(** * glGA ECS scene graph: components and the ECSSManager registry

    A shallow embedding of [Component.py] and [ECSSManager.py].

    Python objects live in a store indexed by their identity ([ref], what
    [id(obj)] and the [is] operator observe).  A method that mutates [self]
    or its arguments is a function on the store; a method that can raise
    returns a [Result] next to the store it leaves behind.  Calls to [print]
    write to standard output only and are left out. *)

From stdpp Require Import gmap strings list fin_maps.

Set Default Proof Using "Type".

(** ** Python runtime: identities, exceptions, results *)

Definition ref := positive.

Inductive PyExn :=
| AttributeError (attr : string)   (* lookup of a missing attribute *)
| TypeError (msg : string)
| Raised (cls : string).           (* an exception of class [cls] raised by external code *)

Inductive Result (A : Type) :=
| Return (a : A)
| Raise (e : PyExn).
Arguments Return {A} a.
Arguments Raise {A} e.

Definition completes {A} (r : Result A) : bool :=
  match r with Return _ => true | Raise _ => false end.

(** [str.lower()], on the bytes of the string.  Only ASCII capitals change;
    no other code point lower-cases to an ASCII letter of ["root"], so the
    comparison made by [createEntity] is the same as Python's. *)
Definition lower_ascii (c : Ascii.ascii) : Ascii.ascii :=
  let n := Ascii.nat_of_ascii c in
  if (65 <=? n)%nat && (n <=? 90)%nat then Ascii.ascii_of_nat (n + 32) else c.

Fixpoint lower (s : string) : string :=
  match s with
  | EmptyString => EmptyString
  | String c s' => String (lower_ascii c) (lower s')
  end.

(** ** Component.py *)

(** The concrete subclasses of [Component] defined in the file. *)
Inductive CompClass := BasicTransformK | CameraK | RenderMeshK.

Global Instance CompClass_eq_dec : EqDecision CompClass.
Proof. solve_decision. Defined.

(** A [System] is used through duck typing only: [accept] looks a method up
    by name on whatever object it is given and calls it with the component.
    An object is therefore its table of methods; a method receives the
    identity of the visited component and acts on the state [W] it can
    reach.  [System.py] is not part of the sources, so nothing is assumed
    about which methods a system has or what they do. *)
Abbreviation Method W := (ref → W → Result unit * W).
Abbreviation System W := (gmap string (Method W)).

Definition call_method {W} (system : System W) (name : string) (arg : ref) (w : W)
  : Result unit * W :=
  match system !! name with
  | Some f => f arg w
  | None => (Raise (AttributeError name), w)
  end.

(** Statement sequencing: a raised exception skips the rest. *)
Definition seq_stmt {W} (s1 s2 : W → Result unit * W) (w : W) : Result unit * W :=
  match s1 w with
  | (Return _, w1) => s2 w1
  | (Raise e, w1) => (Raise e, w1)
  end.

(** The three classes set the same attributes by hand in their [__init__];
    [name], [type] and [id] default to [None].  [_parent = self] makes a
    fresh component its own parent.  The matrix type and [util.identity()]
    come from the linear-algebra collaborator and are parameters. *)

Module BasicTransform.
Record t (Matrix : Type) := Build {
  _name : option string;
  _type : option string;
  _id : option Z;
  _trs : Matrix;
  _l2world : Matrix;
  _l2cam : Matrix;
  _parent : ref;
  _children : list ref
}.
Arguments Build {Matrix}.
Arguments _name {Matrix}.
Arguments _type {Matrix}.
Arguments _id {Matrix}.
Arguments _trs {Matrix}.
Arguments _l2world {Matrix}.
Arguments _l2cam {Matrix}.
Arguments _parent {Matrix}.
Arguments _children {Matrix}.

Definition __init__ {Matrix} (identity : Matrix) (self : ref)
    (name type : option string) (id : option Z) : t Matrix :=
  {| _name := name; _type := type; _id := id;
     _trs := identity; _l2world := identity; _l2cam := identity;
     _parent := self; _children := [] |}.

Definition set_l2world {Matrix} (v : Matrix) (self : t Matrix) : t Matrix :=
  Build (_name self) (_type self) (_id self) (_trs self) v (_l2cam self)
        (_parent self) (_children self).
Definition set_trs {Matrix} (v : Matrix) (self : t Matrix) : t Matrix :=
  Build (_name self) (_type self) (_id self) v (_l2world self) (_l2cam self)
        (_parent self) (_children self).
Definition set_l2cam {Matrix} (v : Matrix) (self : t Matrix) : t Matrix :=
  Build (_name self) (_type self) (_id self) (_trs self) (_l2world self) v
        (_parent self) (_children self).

---

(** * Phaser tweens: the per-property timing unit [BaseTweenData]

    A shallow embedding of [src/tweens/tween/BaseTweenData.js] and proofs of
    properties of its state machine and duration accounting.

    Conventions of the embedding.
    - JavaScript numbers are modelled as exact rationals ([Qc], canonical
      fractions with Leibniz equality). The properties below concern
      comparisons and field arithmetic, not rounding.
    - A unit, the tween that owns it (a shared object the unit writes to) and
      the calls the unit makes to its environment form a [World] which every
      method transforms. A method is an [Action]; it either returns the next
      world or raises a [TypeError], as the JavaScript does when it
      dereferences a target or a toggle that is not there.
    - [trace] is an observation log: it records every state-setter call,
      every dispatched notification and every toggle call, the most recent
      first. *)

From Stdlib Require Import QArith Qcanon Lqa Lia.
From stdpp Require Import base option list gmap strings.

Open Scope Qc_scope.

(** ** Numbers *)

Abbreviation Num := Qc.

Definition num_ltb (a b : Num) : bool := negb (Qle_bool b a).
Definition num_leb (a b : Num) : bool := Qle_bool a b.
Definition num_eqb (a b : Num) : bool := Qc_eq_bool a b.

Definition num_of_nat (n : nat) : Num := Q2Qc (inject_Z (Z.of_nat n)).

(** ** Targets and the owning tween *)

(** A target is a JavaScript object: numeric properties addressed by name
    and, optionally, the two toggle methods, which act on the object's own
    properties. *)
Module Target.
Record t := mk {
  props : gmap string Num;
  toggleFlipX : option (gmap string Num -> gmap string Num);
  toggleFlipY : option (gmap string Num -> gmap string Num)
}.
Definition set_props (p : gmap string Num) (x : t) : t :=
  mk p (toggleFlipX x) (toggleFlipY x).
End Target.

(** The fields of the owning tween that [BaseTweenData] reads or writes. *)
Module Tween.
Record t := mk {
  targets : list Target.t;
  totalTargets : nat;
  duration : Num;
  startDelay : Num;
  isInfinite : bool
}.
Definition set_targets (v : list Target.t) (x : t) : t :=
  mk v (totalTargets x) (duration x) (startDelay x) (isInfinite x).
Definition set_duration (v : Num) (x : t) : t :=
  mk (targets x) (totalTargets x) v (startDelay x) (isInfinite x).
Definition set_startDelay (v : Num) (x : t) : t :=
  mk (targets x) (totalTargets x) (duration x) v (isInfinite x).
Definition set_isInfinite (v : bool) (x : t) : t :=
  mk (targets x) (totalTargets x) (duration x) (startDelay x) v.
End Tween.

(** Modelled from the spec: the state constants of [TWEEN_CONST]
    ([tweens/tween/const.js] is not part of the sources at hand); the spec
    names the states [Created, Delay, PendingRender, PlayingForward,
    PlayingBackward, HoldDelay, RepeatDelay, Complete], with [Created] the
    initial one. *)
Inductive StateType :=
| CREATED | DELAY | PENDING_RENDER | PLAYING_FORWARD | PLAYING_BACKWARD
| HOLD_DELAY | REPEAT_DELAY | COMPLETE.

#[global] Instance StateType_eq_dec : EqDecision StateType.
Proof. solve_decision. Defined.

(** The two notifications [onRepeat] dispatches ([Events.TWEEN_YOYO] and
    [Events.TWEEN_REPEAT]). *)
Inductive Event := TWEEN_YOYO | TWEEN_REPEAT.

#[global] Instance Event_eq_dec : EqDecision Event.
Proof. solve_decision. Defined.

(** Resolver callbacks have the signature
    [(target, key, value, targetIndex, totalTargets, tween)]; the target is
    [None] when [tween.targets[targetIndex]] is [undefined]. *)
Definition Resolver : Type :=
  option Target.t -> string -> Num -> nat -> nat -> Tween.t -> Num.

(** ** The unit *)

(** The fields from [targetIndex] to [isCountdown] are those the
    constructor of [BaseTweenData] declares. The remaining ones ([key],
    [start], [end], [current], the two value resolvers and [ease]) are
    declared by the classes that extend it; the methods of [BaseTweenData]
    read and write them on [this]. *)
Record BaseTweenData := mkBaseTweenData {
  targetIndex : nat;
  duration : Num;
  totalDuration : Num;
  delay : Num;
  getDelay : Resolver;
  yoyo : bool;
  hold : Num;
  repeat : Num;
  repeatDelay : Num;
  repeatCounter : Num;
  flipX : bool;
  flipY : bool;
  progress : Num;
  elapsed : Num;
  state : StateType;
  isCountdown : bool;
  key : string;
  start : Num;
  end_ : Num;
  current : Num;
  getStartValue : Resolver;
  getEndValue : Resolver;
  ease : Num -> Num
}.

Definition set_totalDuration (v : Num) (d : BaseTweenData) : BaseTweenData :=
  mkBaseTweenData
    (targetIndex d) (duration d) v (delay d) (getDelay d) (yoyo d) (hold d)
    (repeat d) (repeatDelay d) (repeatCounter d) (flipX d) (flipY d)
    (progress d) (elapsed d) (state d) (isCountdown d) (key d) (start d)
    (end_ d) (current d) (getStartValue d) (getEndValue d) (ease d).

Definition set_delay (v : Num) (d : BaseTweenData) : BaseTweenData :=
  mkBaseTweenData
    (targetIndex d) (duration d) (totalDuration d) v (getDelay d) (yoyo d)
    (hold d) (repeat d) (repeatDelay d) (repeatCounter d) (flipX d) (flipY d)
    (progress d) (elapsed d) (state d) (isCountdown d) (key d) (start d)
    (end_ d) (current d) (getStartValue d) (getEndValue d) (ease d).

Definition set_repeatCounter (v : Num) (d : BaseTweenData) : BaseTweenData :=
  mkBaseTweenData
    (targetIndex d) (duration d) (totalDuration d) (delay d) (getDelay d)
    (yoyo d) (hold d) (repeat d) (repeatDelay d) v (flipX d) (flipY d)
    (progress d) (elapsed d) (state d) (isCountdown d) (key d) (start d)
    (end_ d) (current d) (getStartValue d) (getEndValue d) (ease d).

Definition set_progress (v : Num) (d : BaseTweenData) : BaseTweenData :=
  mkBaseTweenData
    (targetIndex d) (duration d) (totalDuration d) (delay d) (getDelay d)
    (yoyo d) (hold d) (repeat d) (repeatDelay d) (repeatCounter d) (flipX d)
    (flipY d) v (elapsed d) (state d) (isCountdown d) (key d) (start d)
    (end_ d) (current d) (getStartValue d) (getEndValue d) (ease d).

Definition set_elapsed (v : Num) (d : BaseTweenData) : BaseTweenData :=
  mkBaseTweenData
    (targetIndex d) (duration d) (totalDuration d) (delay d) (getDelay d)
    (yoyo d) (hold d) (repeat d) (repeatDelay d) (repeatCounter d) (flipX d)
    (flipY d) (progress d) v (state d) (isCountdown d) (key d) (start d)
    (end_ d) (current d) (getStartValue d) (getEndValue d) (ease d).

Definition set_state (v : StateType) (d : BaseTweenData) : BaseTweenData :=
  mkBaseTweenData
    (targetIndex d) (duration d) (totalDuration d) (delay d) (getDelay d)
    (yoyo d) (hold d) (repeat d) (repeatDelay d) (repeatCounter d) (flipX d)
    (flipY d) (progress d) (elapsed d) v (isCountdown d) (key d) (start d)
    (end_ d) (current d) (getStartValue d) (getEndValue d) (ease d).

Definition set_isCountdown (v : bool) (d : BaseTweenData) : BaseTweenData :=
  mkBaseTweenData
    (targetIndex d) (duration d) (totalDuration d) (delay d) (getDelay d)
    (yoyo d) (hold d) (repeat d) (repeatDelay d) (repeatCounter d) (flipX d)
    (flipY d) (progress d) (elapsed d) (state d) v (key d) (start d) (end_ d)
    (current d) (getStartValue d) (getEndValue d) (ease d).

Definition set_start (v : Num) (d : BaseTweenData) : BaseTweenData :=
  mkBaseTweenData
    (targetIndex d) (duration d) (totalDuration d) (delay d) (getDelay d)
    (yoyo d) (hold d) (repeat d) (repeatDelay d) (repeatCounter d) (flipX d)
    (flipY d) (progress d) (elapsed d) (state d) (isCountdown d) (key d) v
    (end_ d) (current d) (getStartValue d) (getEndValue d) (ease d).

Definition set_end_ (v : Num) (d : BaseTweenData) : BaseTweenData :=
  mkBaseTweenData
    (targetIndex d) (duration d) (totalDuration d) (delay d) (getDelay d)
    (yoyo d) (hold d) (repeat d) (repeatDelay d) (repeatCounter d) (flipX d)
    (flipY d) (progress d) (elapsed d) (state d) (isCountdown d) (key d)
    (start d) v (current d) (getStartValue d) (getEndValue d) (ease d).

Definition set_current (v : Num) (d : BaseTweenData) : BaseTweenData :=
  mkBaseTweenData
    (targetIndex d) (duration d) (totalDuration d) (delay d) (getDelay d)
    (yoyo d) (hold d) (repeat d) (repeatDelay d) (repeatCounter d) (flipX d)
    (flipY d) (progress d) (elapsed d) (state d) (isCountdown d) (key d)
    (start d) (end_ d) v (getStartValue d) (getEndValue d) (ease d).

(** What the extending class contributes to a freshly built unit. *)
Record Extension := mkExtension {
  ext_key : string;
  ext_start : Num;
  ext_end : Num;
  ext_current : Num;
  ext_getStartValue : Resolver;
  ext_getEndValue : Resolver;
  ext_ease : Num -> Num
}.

## What you have to do
Search the records for the string "ECSSManager" and return every line in which it occurs.

## Solution to this task
(** * glGA ECS scene graph: components and the ECSSManager registry
    A shallow embedding of [Component.py] and [ECSSManager.py].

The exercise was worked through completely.